First, MROs fixed things. Then some major MROs manage assets, guaranteeing aircraft or components in service. The Magnetic CEO believes optimizing the end of aviation asset lives will be next, and his firm has entered into this business.
“Ten years ago, MROs were cheap labor providers,” Mäeots says. “To survive, they transformed into total technical-care providers.” He believes the third phase will see MROs raising capital and managing assets, especially as these assets, or parts of them, near the end of their useful lives.
That last part could be tricky. “Few understand the underlying risks of end of life,” Mäeots stresses. He says Magnetic is among the few.
For one thing, teardown and part recovery must be handled carefully for environmental reasons. And documentation of each re-usable part must be in order. Yet so far the teardown process has not been not deeply regulated.
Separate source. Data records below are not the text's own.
(* ===== verification/Webhooks.v ===== *)
(** * Webhooks of the payment provider

    [services/checkout/src/lib/server/billing]: what a call of the provider says
    ([provider.ts]), the archive of calls ([webhook-deliveries.ts]), and the route
    [routes/api/webhooks/polar/+server.ts] that processes them.

    The body of a call is modelled by what [JSON.parse] reads from it, [None] for a text it
    refuses; its numbers are integers.  The check of a signature is a library's. *)

From S2P Require Import Prelude Contracts Json Programs Tables Checkout Names Subscriptions.
From Stdlib Require Import QArith.QArith.

Open Scope stdpp_scope.
Open Scope js_scope.
Local Open Scope Z_scope.

(** ** Values *)

(** [value.key ?? undefined]: [None] is [undefined] or [null]. *)
Definition field (key : string) (value : json) : option json :=
  match json_get key value with None | Some JNull => None | found => found end.
Definition empty_object : json := JObject [].

(** A value the database driver gets for a column of text, a number by its digits. *)
Definition as_text (o : option json) : option string := js_String <$> o.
That is changing. IATA’s Aircraft Decommissioning Industry Group, or ADIG, is assembling guidelines for end-of-life assets and decommissioning airframes. The guidelines will take into account safety, economics and environment. Mäeots predicts the guidelines will define best industry practice, “just as you have EASA Part 145 regulating MRO or Part 147 regulating training.”
Magnetic has begun to define its own best practices to meet the big challenge of maximizing yields on end-of-life assets. In the past, there have been weaknesses in micro-managing old aircraft at the subassembly level. “The aircraft is often looked at as a whole, when it comes to disposal,” Mäeots explains.
There is a better way. “For example, a package of four Airbus A320s is coming out of operation. One has high cycles on the airframe, so needs to pass the extension program on the fuselage. Another has run out of LLPs (life limited parts), and there is no point in a too-costly full overhaul. Another has landing gear and the fourth perhaps APU issues," he explains.
So Magnetic has helped airlines put together a ‘Lego’ approach to end of life. It uses a fuselage with enough life, refreshes its livery, installs a new cabin, takes engines from another aircraft and landing gears from a third. “We have made a flyer, an aircraft that could operate another 24 months until the next C check is due.”
The benefits are real. “On an A320, that could be an additional $200,000 a month for 24 months, so you’re talking $4 to $5 million in extra revenue,” Mäeots emphasizes. “After that, we will gladly take over and do the teardown. We can even quote to the airline a guaranteed buy-back price after the aircraft is run out.”
It’s all common sense, in a sense. But applying common sense under many difficult technical conditions and regulations is tough, not to mention the complicated economics.